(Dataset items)
━━━━━━━━

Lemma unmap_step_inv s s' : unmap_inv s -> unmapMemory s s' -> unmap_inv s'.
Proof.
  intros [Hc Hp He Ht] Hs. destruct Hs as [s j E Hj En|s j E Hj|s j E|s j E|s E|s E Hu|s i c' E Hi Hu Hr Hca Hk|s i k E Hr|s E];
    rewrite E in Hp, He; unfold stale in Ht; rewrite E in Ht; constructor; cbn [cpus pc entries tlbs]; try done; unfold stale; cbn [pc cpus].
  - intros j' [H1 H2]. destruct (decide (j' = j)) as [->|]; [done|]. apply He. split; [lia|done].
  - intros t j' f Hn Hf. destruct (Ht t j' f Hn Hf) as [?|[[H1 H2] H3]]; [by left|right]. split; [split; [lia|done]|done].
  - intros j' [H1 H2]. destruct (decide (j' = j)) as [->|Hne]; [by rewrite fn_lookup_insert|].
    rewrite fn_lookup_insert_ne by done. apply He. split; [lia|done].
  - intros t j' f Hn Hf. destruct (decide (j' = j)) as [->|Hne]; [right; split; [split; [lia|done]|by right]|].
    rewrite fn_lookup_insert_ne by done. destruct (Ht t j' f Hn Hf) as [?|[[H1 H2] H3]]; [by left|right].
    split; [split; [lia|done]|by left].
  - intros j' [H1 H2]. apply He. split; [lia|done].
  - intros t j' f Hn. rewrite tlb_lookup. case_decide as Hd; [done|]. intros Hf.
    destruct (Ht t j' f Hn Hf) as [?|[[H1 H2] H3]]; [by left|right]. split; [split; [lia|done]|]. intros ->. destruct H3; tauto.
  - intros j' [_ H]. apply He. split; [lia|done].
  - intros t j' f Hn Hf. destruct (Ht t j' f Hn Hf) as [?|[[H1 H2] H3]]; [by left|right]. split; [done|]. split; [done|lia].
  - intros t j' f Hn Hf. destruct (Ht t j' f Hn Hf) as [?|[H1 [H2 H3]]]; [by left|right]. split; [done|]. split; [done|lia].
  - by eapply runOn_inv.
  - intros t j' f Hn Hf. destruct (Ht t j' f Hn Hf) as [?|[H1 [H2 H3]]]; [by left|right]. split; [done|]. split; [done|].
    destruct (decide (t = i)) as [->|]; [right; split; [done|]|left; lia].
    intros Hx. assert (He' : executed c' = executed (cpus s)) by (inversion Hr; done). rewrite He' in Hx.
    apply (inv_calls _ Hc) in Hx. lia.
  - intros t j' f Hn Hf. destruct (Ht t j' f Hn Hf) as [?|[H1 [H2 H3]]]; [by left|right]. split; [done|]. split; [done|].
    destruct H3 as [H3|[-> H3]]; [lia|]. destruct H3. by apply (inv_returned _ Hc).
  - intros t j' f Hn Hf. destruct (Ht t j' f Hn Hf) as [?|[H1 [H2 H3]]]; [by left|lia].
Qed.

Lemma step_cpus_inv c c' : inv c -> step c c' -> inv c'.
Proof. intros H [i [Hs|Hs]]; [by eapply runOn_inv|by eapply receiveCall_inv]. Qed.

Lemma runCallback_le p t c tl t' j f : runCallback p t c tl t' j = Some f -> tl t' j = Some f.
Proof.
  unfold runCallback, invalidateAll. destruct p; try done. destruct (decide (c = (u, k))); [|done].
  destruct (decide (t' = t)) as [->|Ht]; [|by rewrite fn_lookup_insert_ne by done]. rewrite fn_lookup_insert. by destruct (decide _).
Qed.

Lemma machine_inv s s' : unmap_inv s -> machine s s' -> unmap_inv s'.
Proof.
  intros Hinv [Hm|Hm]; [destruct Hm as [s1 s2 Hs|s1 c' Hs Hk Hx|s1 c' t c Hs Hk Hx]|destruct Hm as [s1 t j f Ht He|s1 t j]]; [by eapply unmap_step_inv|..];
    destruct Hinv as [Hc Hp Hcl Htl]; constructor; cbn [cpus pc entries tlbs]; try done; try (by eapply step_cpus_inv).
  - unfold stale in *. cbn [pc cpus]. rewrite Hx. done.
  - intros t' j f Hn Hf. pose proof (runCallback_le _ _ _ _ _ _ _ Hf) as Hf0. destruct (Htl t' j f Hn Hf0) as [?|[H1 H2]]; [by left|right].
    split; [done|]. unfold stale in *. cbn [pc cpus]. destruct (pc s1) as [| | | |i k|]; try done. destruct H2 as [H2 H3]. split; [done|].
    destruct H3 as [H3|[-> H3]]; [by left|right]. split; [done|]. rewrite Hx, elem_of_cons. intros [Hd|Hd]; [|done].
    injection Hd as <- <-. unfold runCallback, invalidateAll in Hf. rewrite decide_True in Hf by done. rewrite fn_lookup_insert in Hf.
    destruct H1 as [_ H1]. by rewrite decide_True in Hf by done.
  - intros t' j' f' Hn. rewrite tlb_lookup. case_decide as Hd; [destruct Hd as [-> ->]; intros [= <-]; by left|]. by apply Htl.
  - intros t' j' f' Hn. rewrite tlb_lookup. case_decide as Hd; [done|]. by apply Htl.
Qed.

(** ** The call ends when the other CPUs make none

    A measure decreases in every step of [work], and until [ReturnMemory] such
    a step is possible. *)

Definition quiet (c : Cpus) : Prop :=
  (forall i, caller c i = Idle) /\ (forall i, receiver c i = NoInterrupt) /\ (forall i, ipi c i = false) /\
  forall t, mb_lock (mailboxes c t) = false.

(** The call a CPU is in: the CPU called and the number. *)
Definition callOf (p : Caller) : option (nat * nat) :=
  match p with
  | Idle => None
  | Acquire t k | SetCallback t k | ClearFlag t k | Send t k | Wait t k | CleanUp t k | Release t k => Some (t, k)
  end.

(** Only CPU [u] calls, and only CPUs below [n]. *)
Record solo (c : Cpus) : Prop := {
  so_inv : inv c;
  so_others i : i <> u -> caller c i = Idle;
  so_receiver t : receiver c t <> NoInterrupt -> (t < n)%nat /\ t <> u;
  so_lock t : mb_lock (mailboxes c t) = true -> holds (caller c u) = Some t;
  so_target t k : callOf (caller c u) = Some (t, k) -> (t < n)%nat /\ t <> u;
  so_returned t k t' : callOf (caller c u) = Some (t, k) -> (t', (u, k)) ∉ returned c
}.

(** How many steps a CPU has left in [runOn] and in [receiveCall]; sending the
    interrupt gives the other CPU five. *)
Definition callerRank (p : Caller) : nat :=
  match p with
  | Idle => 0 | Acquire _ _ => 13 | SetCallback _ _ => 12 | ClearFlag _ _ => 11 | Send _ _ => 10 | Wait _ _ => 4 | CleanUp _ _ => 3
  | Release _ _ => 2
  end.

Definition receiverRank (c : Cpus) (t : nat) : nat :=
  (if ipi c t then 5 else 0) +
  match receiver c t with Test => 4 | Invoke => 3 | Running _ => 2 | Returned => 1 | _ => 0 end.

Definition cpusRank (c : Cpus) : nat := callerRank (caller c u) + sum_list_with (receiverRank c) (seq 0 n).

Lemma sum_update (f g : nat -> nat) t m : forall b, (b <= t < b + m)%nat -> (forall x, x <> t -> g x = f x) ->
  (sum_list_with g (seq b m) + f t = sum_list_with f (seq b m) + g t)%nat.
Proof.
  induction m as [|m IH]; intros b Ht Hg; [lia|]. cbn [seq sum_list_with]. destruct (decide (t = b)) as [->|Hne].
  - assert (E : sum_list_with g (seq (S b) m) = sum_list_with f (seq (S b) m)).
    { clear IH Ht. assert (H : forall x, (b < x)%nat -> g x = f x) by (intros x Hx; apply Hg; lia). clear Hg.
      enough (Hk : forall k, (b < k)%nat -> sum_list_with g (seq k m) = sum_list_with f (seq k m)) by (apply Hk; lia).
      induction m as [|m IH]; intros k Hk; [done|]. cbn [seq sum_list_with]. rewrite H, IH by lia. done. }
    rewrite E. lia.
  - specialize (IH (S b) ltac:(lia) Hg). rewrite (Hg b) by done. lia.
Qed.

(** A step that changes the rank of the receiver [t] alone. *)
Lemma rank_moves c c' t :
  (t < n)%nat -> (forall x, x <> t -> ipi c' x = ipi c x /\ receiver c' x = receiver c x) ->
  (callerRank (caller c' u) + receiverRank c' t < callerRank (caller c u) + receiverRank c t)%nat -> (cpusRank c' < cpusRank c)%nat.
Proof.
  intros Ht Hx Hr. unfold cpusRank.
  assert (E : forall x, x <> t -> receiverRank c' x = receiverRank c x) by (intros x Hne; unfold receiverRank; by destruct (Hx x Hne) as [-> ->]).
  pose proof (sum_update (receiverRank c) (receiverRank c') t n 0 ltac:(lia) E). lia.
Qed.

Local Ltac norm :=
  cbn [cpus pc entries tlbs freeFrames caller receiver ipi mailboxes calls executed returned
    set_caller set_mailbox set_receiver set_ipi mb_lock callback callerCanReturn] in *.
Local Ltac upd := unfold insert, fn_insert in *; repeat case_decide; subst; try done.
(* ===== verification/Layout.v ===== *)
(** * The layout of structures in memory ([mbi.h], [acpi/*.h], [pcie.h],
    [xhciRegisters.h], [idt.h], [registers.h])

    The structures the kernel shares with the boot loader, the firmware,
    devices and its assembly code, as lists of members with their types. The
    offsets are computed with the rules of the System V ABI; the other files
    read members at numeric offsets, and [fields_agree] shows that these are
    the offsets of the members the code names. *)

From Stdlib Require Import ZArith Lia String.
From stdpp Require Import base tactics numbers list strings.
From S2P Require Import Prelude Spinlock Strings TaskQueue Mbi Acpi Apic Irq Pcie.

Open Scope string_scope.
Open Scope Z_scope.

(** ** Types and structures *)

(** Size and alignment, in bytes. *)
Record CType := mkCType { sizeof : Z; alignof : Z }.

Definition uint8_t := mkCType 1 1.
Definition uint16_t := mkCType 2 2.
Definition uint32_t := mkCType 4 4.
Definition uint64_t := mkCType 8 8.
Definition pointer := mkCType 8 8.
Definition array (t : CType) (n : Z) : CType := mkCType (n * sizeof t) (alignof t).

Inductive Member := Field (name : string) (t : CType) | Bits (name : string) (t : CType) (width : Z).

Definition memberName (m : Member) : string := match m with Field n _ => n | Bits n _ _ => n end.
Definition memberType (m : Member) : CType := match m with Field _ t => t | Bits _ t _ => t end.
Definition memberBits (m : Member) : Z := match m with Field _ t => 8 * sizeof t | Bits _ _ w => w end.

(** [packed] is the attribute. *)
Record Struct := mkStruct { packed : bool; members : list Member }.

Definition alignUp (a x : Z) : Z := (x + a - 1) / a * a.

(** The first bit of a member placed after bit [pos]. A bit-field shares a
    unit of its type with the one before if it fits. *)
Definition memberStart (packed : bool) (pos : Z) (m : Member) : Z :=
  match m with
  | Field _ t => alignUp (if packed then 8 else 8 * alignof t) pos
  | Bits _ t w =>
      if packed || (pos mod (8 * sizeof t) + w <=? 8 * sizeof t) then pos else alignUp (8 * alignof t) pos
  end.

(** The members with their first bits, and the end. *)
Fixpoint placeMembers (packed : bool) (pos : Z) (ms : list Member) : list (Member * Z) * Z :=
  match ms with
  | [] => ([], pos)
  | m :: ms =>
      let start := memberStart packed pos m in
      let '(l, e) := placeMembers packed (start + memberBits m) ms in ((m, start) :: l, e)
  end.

━━━━━━━━

Aim of the task » Write out only the lines that run from the line containing "Local Ltac upd" through the line containing "[xhciRegisters.h], [idt.h], [registers.h])", both included, exactly as they appear above.

Solution for this task »
Local Ltac upd := unfold insert, fn_insert in *; repeat case_decide; subst; try done.
(* ===== verification/Layout.v ===== *)
(** * The layout of structures in memory ([mbi.h], [acpi/*.h], [pcie.h],
    [xhciRegisters.h], [idt.h], [registers.h])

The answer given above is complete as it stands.